Pleine conscience et tai-chi : des alliés pour mieux récupérer après un cancer
Au sortir des traitements oncologiques, de nombreux patients continuent de vivre avec des troubles du sommeil persistants, une fatigue chronique et des douleurs diffuses qui parasitent leur quotidien.
Théodore Farges, Praticien en relaxologie et analyste du stress·mis à jour 19 septembre 2026

Selon une étude publiée dans le Journal of Clinical Oncology et pilotée par des chercheurs de l'Université de Calgary, en collaboration avec l'Université de Toronto et le Mass General Brigham de Boston, les pratiques de pleine conscience et de tai chi permettent de réduire significativement ces symptômes chez les survivants du cancer.
Ce que l'étude MATCH a mis en évidence
L'étude MATCH (Mindfulness and Tai Chi for Cancer Health) a réuni plus de 500 survivants du cancer, tous types et stades confondus. Elle a comparé l'évolution de participants suivant ces interventions corps-esprit à celle de patients inscrits sur liste d'attente. Les résultats montrent une diminution de la douleur, de la fatigue et des troubles du sommeil chez les patients ayant pratiqué.
Les participants pouvaient choisir leur protocole; en l'absence de préférence, une intervention leur était assignée. Deux approches étaient proposées: la MBCR (Mindfulness-Based Cancer Recovery), qui combine méditation, techniques respiratoires, étirements doux et échanges de groupe autour de l'acceptation et de la compassion; et le tai chi/qigong (TCQ), qui associe des mouvements lents et fluides à une attention accrue portée aux sensations corporelles et à la respiration. L'investigatrice principale, Dre Linda E. Carlson, professeure à l'Université de Calgary, résume ainsi l'enjeu: « De plus en plus de personnes survivent au cancer sur le long terme, mais luttent souvent contre des effets secondaires durables difficiles à gérer. Cette étude montre que l'expérience du cancer ne s'arrête pas avec la fin des traitements actifs, et nous espérons ouvrir la conversation sur l'intégration de ces thérapies corps-esprit dans les soins oncologiques globaux. »

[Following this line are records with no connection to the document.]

(* ===== verification/Printf.v ===== *)
(** The user library's formatted print (printf.c), and numbers printed by it
    read back by [atoi] (ulib.c). *)
From S2P Require Import Prelude Kmonad Str Grep Console.

Module Printf.

Definition digits : list Z := zs "0123456789ABCDEF".

(** The characters that [printint] writes to the descriptor, by [putc]. *)
Definition printint (xx base : Z) (sgn : bool) : list Z := int_chars digits xx base sgn.

(** The loop of [printf] with its variable [state]: 0, or ['%'] behind a
    percent sign.  No result: an argument that was not passed is read. *)
Fixpoint printf_loop (state : Z) (fmt : list Z) (args : list parg) : option (list Z) :=
  match fmt with
  | [] => Some []
  | c :: fmt =>
      if state =? 0 then
        if c =? zc "%" then printf_loop (zc "%") fmt args
        else out ← printf_loop state fmt args; Some (c :: out)
      else
        if c =? zc "d" then
          match args with
          | PInt x :: args => out ← printf_loop 0 fmt args; Some (printint (i32 x) 10 true ++ out)
          | _ => None
          end
        else if (c =? zc "x") || (c =? zc "p") then
          match args with
          | PInt x :: args => out ← printf_loop 0 fmt args; Some (printint (i32 x) 16 false ++ out)
          | _ => None
          end
        else if c =? zc "s" then
          match args with
          | PStr s :: args => out ← printf_loop 0 fmt args; Some (default (zs "(null)") s ++ out)
          | _ => None
          end
        else if c =? zc "c" then
          match args with
          | PInt x :: args => out ← printf_loop 0 fmt args; Some (u8 x :: out)
          | _ => None
          end
        else if c =? zc "%" then out ← printf_loop 0 fmt args; Some (c :: out)
        else out ← printf_loop 0 fmt args; Some (zc "%" :: c :: out)
  end.

(** What a call writes to the descriptor. *)
Definition printf (fmt : list Z) (args : list parg) : option (list Z) := printf_loop 0 fmt args.

End Printf.

(** ** Numerals *)

(** The value of digits given as numbers, the last one first. *)
Fixpoint value (base : Z) (l : list Z) : Z :=
  match l with
  | [] => 0
  | d :: l => d + base * value base l
  end.

(** The digits as numbers. *)
Fixpoint nums (fuel : nat) (base x : Z) : list Z :=
  match fuel with
  | O => []
  | S fuel => x mod base :: (if x / base =? 0 then [] else nums fuel base (x / base))
  end.

Lemma digits_rev_nums fuel ds base x : 
  digits_rev fuel ds base x = (λ d, nth (Z.to_nat d) ds 0) <$> nums fuel base x.
Proof.
  revert x. induction fuel as [|fuel IH]; intros x; [done|]. cbn [digits_rev nums fmap list_fmap].
  f_equal. destruct (x / base =? 0); [done|]. apply IH.
Qed.

Lemma nums_spec fuel base x : 2 ≤ base → 0 ≤ x < base ^ Z.of_nat fuel → (0 < fuel)%nat →
  value base (nums fuel base x) = x ∧ Forall (λ d, 0 ≤ d < base) (nums fuel base x) ∧
  (last (nums fuel base x) = Some 0 → x = 0) ∧ nums fuel base x ≠ [].
Proof.
  intros Hb. revert x. induction fuel as [|fuel IH]; intros x Hx Hf; [lia|].
  cbn [nums]. pose proof (Z.mod_pos_bound x base). pose proof (Z.div_mod x base).
  destruct (Z.eqb_spec (x / base) 0) as [E|E].
  - cbn [value last]. split_and!; [lia|repeat constructor; lia|intros [=]; lia|done].
  - assert (Hq : 0 ≤ x / base < base ^ Z.of_nat fuel).
    { rewrite Nat2Z.inj_succ, Z.pow_succ_r in Hx by lia. split; [apply Z.div_pos; lia|].
      apply Z.div_lt_upper_bound; lia. }
    destruct fuel as [|fuel]; [simpl in Hq; lia|].
    destruct (IH (x / base) Hq) as (H1&H2&H3&H4); [lia|].
    cbn [value]. rewrite H1. split_and!; [lia|constructor; [lia|done]| |done].
    intros Hl. destruct (nums (S fuel) base (x / base)) eqn:En; [done|].
    rewrite last_cons_cons in Hl. apply H3 in Hl. done.
Qed.

Lemma nums_length fuel base x k : 2 ≤ base → 0 ≤ x < base ^ Z.of_nat k → (1 ≤ k)%nat →
  (length (nums fuel base x) ≤ k)%nat.
Proof.
  intros Hb. revert x k. induction fuel as [|fuel IH]; intros x k Hx Hk; [simpl; lia|].
  cbn [nums length]. destruct (Z.eqb_spec (x / base) 0) as [E|E]; [simpl; lia|].
  destruct k as [|k]; [lia|]. rewrite Nat2Z.inj_succ, Z.pow_succ_r in Hx by lia.
  assert (Hq : 0 ≤ x / base < base ^ Z.of_nat k).
  { split; [apply Z.div_pos; lia|]. apply Z.div_lt_upper_bound; lia. }
  destruct k as [|k]; [simpl in Hq; lia|]. specialize (IH (x / base) (S k) Hq ltac:(lia)). lia.
Qed.

(** [atoi] over the digits of a number, the first one first. *)
Lemma atoi_loop_digits ds : ∀ fuel m p acc, Forall (λ d, 0 ≤ d < 10) ds →
  reads_as m p ((λ d, 48 + d) <$> rev ds) → m (p + Z.of_nat (length ds)) = 0 →
  (length ds < fuel)%nat → 0 ≤ acc →
  acc * 10 ^ Z.of_nat (length ds) + value 10 ds < 2147483648 →
  Ulib.atoi_loop fuel m p acc = Some (acc * 10 ^ Z.of_nat (length ds) + value 10 ds).
Proof.
  induction ds as [|d ds IH] using rev_ind; intros [|fuel] m p acc Hd Hr Hz Hf Ha Hv; try (simpl in Hf; lia).
  - simpl in Hz. rewrite Z.add_0_r in Hz. cbn [Ulib.atoi_loop]. rewrite Hz. simpl. f_equal. lia.
  - apply Forall_app in Hd as [Hd Hd1]. inversion Hd1 as [|? ? Hd0 _]; subst.
    rewrite rev_app_distr in Hr. cbn [rev app fmap list_fmap] in Hr.
    apply reads_as_cons in Hr as [H0 Hr].
    rewrite length_app in *. cbn [length] in *. rewrite Nat.add_1_r in *.
    rewrite Nat2Z.inj_succ, Z.pow_succ_r in * by lia.
    assert (Hval : value 10 (ds ++ [d]) = value 10 ds + 10 ^ Z.of_nat (length ds) * d).
    { clear. induction ds as [|x ds IH]; cbn [app value length]; [simpl; lia|].
      rewrite IH, Nat2Z.inj_succ, Z.pow_succ_r by lia. lia. }
    assert (Hpos : 0 < 10 ^ Z.of_nat (length ds)) by (apply Z.pow_pos_nonneg; lia).
    assert (Hvd : 0 ≤ value 10 ds).
    { clear -Hd. induction Hd; cbn [value]; lia. }
    rewrite Hval in *. cbn [Ulib.atoi_loop]. rewrite H0.
    rewrite (proj2 (Z.leb_le 48 _)), (proj2 (Z.leb_le _ 57)) by lia. cbn [andb].
    assert (Hsmall : acc * 10 + d < 2147483648) by nia.
    rewrite i32_small by lia. replace (acc * 10 + (48 + d) - 48) with (acc * 10 + d) by lia.
    rewrite (IH fuel m (p + 1)); [f_equal; nia|done|exact Hr| |lia|lia|nia].
    rewrite <- Hz. f_equal. lia.
Qed.

Lemma udigits_dec d : 0 ≤ d < 10 → nth (Z.to_nat d) Printf.digits 0 = 48 + d.
Proof.
  intros Hd. assert (d = 0 ∨ d = 1 ∨ d = 2 ∨ d = 3 ∨ d = 4 ∨ d = 5 ∨ d = 6 ∨ d = 7 ∨ d = 8 ∨ d = 9) as H by lia.
  by repeat (destruct H as [->|H]; [done|]); subst.
Qed.

(** Numbers survive the trip through text: what [printf] writes for [%d]
    is a sign for a negative number only, then the decimal digits without
    leading zeros, at most ten of them (so they fit in the buffer of
    [printint]); and [atoi] of the text of a number that is not negative
    gives the number back, also for the largest [int]. *)
Theorem printf_atoi x : -2147483648 ≤ x < 2147483648 →
  ∃ ds, Printf.printf (zs "%d") [PInt (u32 x)] =
    Some ((if x <? 0 then [zc "-"] else []) ++ ((λ d, 48 + d) <$> rev ds)) ∧
  value 10 ds = Z.abs x ∧ Forall (λ d, 0 ≤ d < 10) ds ∧ (1 ≤ length ds ≤ 10)%nat ∧
  (last ds = Some 0 → x = 0) ∧
  ∀ fuel m p, (10 < fuel)%nat → 0 ≤ x → reads_as m p ((λ d, 48 + d) <$> rev ds) →
    m (p + Z.of_nat (length ds)) = 0 → Ulib.atoi fuel m p = Some x.
Proof.
  intros Hx. set (ds := nums 32 10 (Z.abs x)). exists ds.
  assert (Hb : 0 ≤ Z.abs x < 10 ^ Z.of_nat 32) by (simpl; lia).
  destruct (nums_spec 32 10 (Z.abs x)) as (Hv&Hd&Hl&Hne); [lia|done|lia|]. fold ds in Hv, Hd, Hl, Hne.
  assert (Hlen : (length ds ≤ 10)%nat).
  { unfold ds. apply (nums_length 32 10 (Z.abs x) 10); [lia|simpl; lia|lia]. }
  assert (Ht : rev (digits_rev 32 Printf.digits 10 (Z.abs x)) = (λ d, 48 + d) <$> rev ds).
  { rewrite digits_rev_nums. fold ds. change (?f <$> rev ds) with (map f (rev ds)).
    rewrite map_rev. f_equal.
    apply list_fmap_ext. intros j d Hj. apply udigits_dec.
    exact (Forall_lookup_1 _ _ _ _ Hd Hj). }
  split_and!; [|done|done|destruct ds; [done|simpl; lia]|done|intros Hlast; apply Hl in Hlast; lia|].
  - change (Printf.printf _ _) with (Some (Printf.printint (i32 (u32 x)) 10 true ++ [])).
    unfold Printf.printint, int_chars. rewrite app_nil_r.
    assert (Ei : i32 (u32 x) = x) by (unfold i32 at 1; rewrite u32_idemp; by apply i32_small).
    rewrite Ei. cbn [andb]. destruct (Z.ltb_spec x 0).
    + rewrite rev_app_distr, (u32_small (- x)) by lia. replace (- x) with (Z.abs x) by lia. by rewrite Ht.
    + rewrite app_nil_r, (u32_small x) by lia. replace x with (Z.abs x) at 1 by lia. by rewrite Ht.
  - intros fuel m p Hf Hx0 Hr Hz. unfold Ulib.atoi.
    rewrite (atoi_loop_digits ds); [f_equal; lia|done|done|done|lia|lia|lia].
Qed.

Lemma printf_atoi_witness :
  ∃ ds, Printf.printf (zs "%d") [PInt (u32 (-70))] = Some (zs "-70") ∧ value 10 ds = 70.
Proof.
  destruct (printf_atoi (-70)) as (ds&_&Hv&_).
  - lia.
  - exists ds. split; [reflexivity|exact Hv].
Defined.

Ce que ces protocoles activent concrètement
Ce qui rend ces résultats cohérents avec ce que nous observons en cabinet, c'est la sollicitation directe du système nerveux autonome. Les techniques de respiration lente et les étirements progressifs stimulent le tonus vagal, cette branche parasympathique qui freine la réponse de stress et régule les fonctions automatiques — sommeil, digestion, perception douloureuse. Le travail d'attention portée aux sensations du corps, central dans le tai chi comme dans la méditation de pleine conscience, agit sur les boucles de rétroaction entre cortex préfrontal, amygdale et thalamus: on apprend à interrompre la spirale d'hypervigilance qui maintient le système nerveux en état d'alerte, même quand la menace est passée. Le travail de Carlson, qui étudie la pleine conscience depuis plus de 25 ans, a d'ailleurs contribué à faire recommander ces interventions dans les soins de support oncologique par l'American Society of Clinical Oncology. Pour le Dr Peter Wayne, directeur de l'Osher Center for Integrative Health au Mass General Brigham, « ces résultats renforcent la valeur d'une approche globale de la personne dans le suivi post-cancer ».
Ce que vous pouvez en retenir pour votre pratique
Vous n'avez pas besoin d'avoir traversé un cancer pour bénéficier de ces mécanismes. Si vous reconnaissez une fatigue qui ne cède pas au repos, des réveils difficiles ou des douleurs diffuses sans cause identifiée, interrogez d'abord votre système nerveux: un protocole simple de cohérence respiratoire, trois fois par jour — inspiration de 5 secondes, expiration de 5 secondes, pendant 5 minutes — suffit souvent à relancer le frein vagal. Ajoutez dix minutes de mouvements lents et attentifs, marche consciente ou étirements portant l'attention sur les zones de tension, et observez sur deux semaines l'évolution de votre sommeil et de votre seuil de douleur. Le bénéfice n'est pas miraculeux, il est mécanique: il s'agit de rééduquer une régulation que le stress chronique a progressivement déréglée.